EXTRACTS FROM A PIONEER SETTLER’S JOURNAL
” Rose early according to my custom, and surveyed my new dwelling with a particular sort of satisfaction.”No rent to pay for you, said I. ” No taxes, that,s pleasant, no poor rates, that’s a comfort, and no-one can give me warning to quit, and that’s another comfort, and it’s my own, thank God, and that’s the greatest comfort of all.”
Extract from “Tales of the Colonies”
Charles Rowcroft 1850
The golden age of Australian architecture was in the 1830s with most development centred on the Macquarie towns west of Sydney and in Tasmania. Framed in clear straight lines with an engaging simplicity, buildings of this period were enriched by materials such as stone, mud and timber from the Australian forest.
There are two periods in Australian history that stand out as inspiration for today’s owner builder. The first is the pre-1840’s Colonial period when the discipline of limited resources created a simple robust style of building, which was both delicate in detail and sensitive in scale. Experts in the use of passive climate control, the builders created homes that were very livable, while the alignment of broad verandas and eaves cast an ever changing pattern of light and shadow.
Those first settlers arriving more than 200 years ago depended on the forests and soil for materials to build their homes. With patience and dedication they built homes with a timeless appeal and quality, many of which have endured and continue to serve their purpose well.

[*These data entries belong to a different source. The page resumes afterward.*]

Lemma gated_selectors_change_nothing_witness :
  exists w', handle_choice (user_world one_record (bytes_of "4 beta" ++ [LF])) = Ret tt w' /\
             db_file w' = one_record /\ db_pos w' = 0%nat /\
             uid w' = USER_UID /\ stdout w' = [] /\ wr w' = [].
Proof.
  eapply (gated_selectors_change_nothing
            (user_world one_record (bytes_of "4 beta" ++ [LF])) 0%nat 4).
  - discriminate.
  - vm_compute. reflexivity.
  - left. reflexivity.
Defined.

(** ** Wipe confirmation *)

Lemma overlay_head mem d :
  d <> [] -> hd NUL (overlay mem 0 d) = hd NUL d.
Proof. destruct d; [congruence|]. reflexivity. Qed.

(** C5, as the code has it: [drop_db] takes one line from the console
    (up to [SIZE - 1] characters, through the newline) and looks at its
    first character only.  Whenever a character is read, the store is
    emptied if that character is [y] and is left as it was otherwise,
    an empty line included; role and file offset are kept. *)
Theorem drop_db_decides_on_first_character (w : World) (c : byte) (rest : list byte) :
  stdin w = c :: rest ->
  exists w',
    drop_db w = Ret tt w' /\
    stdin w' = snd (fgets_chars (SIZE - 1) (stdin w)) /\
    db_file w' = (if decide (c = "y"%byte) then [] else db_file w) /\
    db_pos w' = db_pos w /\ uid w' = uid w.
Proof.
  intros Hin. unfold drop_db.
  erewrite bind_ret by reflexivity. cbv beta.
  erewrite bind_ret by reflexivity. cbv beta.
  pose proof (fgets_chars_head (SIZE - 1) c rest ltac:(unfold SIZE; simpl; lia)) as Hhd.
  pose proof (fgets_chars_nonempty (SIZE - 1) c rest ltac:(unfold SIZE; simpl; lia)) as Hne.
  unfold bind at 1. unfold fgets_local, printf, print. wsimpl. rewrite Hin.
  destruct (fgets_chars (SIZE - 1) (c :: rest)) as [chars rest'] eqn:Ef.
  cbn [fst snd] in *.
  destruct chars as [|x chars]; [congruence|]. cbn [hd] in Hhd. subst x.
  rewrite overlay_head by discriminate. cbn [app hd].
  destruct (decide (c = "y"%byte)) as [->|Hc].
  - eexists. split; [reflexivity|]. wsimpl. auto.
  - eexists. split; [reflexivity|]. wsimpl. auto.
Qed.

Lemma drop_db_decides_on_first_character_witness :
  exists w',
    drop_db (admin_world one_record [LF]) = Ret tt w' /\
    stdin w' = [] /\ db_file w' = one_record /\
    db_pos w' = 0%nat /\ uid w' = ADMIN_UID.
Proof.
  apply (drop_db_decides_on_first_character (admin_world one_record [LF]) LF []).
  reflexivity.
Defined.

(** C5 as first stated fails twice.  The confirmation consumes the whole
    line [yes], four characters, not one; and with no input at all
    [fgets] stores nothing, the test reads the array as it was found,
    and here the store is emptied. *)
Lemma drop_db_reads_a_line_and_unset_buffer :
  (length (stdin (admin_world one_record yes_then_query)) -
   length (stdin (world_of (drop_db (admin_world one_record yes_then_query)))) = 4)%nat /\
  stdin silent_world = [] /\
  db_file silent_world <> [] /\
  db_file (world_of (drop_db silent_world)) = [].
Proof.
  split; [reflexivity|]. split; [reflexivity|]. split; [discriminate|reflexivity].
Qed.

(** ** Bounded comparison of stored strings *)

Lemma cstrn_terminated n x r :
  Forall (fun b => not_nul b = true) x -> (length x < n)%nat ->
  cstrn n (x ++ NUL :: r) = x.
Proof.
  intros Hx Hlen. unfold cstrn. rewrite take_app_ge by lia.
  destruct (n - length x)%nat as [|k] eqn:E; [lia|]. cbn [take firstn].
  apply take_while_app_stop; [exact Hx|reflexivity].
Qed.

Lemma cstrn_literal n x :
  Forall (fun b => not_nul b = true) x -> (length x <= n)%nat -> cstrn n x = x.
Proof.
  intros Hx Hlen. unfold cstrn. rewrite take_ge by lia.
  apply take_while_all, Hx.
Qed.

(** Comparing a stored token with a string literal is comparing the two
    texts. *)
Lemma streq_token mem tok lit :
  Forall (fun b => not_nul b = true) tok -> (length tok < SIZE)%nat ->
  Forall (fun b => not_nul b = true) lit -> (length lit <= SIZE)%nat ->
  (length tok + 1 <= length mem)%nat ->
  streq (overlay mem 0 (tok ++ [NUL])) lit = bool_decide (tok = lit).
Proof.
  intros Ht Hlt Hl Hll Hm. unfold streq. rewrite strncmp_eq_cstrn.
  unfold overlay. rewrite take_0. cbn [app]. rewrite <- app_assoc. cbn [app].
  rewrite cstrn_terminated, cstrn_literal by assumption. reflexivity.
Qed.

Lemma streq_tokens tok lit :
  Forall (fun b => not_nul b = true) tok -> (length tok < SIZE)%nat ->
  Forall (fun b => not_nul b = true) lit -> (length lit <= SIZE)%nat ->
  streq tok lit = bool_decide (tok = lit).
Proof.
  intros Ht Hlt Hl Hll. unfold streq. rewrite strncmp_eq_cstrn.
  rewrite !cstrn_literal by (assumption || lia). reflexivity.
Qed.

(** ** [fgets] into a live buffer *)

Lemma set_same w : set_heap (heap w) (set_stdin (stdin w) w) = w.
Proof. destruct w; reflexivity. Qed.

Lemma fgets_live w b bs :
  heap w !! b = Some (Cell true bs) -> length bs = SIZE ->
  fgets b w =
  Ret tt (set_heap (<[b := Cell true
                       (after_fgets bs (fst (fgets_chars (SIZE - 1) (stdin w))))]> (heap w))
                   (set_stdin (snd (fgets_chars (SIZE - 1) (stdin w))) w)).
Proof.
  intros Hb Hlen. unfold fgets.
  pose proof (fgets_chars_length (SIZE - 1) (stdin w)) as Hl.
  pose proof (fgets_chars_split (SIZE - 1) (stdin w)) as Hsp.
  destruct (fgets_chars (SIZE - 1) (stdin w)) as [[|c chars] rest];
    cbn [fst snd after_fgets app] in *.
  - rewrite list_insert_id by exact Hb. rewrite Hsp, set_same. reflexivity.
  - erewrite store_live; [reflexivity|wsimpl; exact Hb|].
    rewrite Hlen. unfold SIZE in *. simpl in *. rewrite length_app. simpl. lia.
Qed.

Lemma after_fgets_length bs chars :
  length bs = SIZE -> (length chars <= SIZE - 1)%nat ->
  length (after_fgets bs chars) = SIZE.
Proof.
  intros Hb Hc. destruct chars as [|c chars]; [exact Hb|].
  unfold after_fgets. rewrite overlay_length; [exact Hb|].
  rewrite length_app. unfold SIZE in *. simpl in *. lia.
Qed.

Lemma after_fgets_cstr bs chars s :
  cstr bs = Some s ->
  cstr (after_fgets bs chars) = Some (match chars with [] => s | _ => typed chars end).
Proof.
  intros Hs. destruct chars as [|c chars]; [exact Hs|].
  unfold after_fgets, overlay. rewrite take_0, app_nil_l, <- app_assoc.
  apply cstr_typed.
Qed.

Lemma take_while_take {A} (p : A -> bool) l :
  take (length (take_while p l)) l = take_while p l.
Proof.
  induction l as [|a l IH]; simpl; [reflexivity|].
  destruct (p a); simpl; [rewrite IH|]; reflexivity.
Qed.

Lemma cstrn_strip mem t :
  cstr mem = Some t -> length mem = SIZE ->
  cstrn SIZE (overlay mem (strcspn_crlf t) [NUL]) = stripped mem.
Proof.
  intros Ht Hlen. unfold stripped. rewrite Ht. cbn [default from_option id].
  pose proof (cstr_length _ _ Ht) as Hl.
  destruct (cstr_Some _ _ Ht) as (Hn & r & ->).
  unfold strcspn_crlf. fold not_crlf.
  pose proof (take_while_length not_crlf t) as Hk.
  unfold overlay. rewrite take_app_le by exact Hk.
  rewrite take_while_take. cbn [app].
  apply cstrn_terminated.
  - apply take_while_sub, Hn.
  - lia.
Qed.

(** ** Heaps with two blocks on top *)

Lemma top2_lookup_0 (h : list cell) x y n :
  n = length h -> (h ++ [x; y]) !! n = Some x.
Proof. intros ->. apply list_lookup_middle. reflexivity. Qed.

Lemma top2_lookup_1 (h : list cell) x y n :
  n = S (length h) -> (h ++ [x; y]) !! n = Some y.
Proof.
  intros ->. rewrite lookup_app_r by lia.
  replace (S (length h) - length h)%nat with 1%nat by lia. reflexivity.
Qed.

Lemma top2_lookup_old (h : list cell) x y b c :
  h !! b = Some c -> (h ++ [x; y]) !! b = Some c.
Proof. intros H. apply lookup_app_l_Some. exact H. Qed.

Lemma top2_insert_0 (h : list cell) x y x' n :
  n = length h -> <[n := x']> (h ++ [x; y]) = h ++ [x'; y].
Proof.
  intros ->. replace (length h) with (length h + 0)%nat by lia.
  rewrite insert_app_r. reflexivity.
Qed.

Lemma top2_insert_1 (h : list cell) x y y' n :
  n = S (length h) -> <[n := y']> (h ++ [x; y]) = h ++ [x; y'].
Proof.
  intros ->. replace (S (length h)) with (length h + 1)%nat by lia.
  rewrite insert_app_r. reflexivity.
Qed.

Lemma top2_insert_old (h : list cell) x y b c :
  (b < length h)%nat -> <[b := c]> (h ++ [x; y]) = <[b := c]> h ++ [x; y].
Proof. intros H. apply insert_app_l. exact H. Qed.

The second period began after World War 2, when shortages of material and increased demand for housing saw another surge of owner building, which for the most part was exceedingly dull and utilitarian. There was however, a small band of diggers who had spent part of the war in rural France and England and had decided to use the style and techniques of the peasants and farmers to build their homes. Built from the earth, either pise or mudbrick homes had, if properly constructed, a charm and quality that far outweighed their humble origins.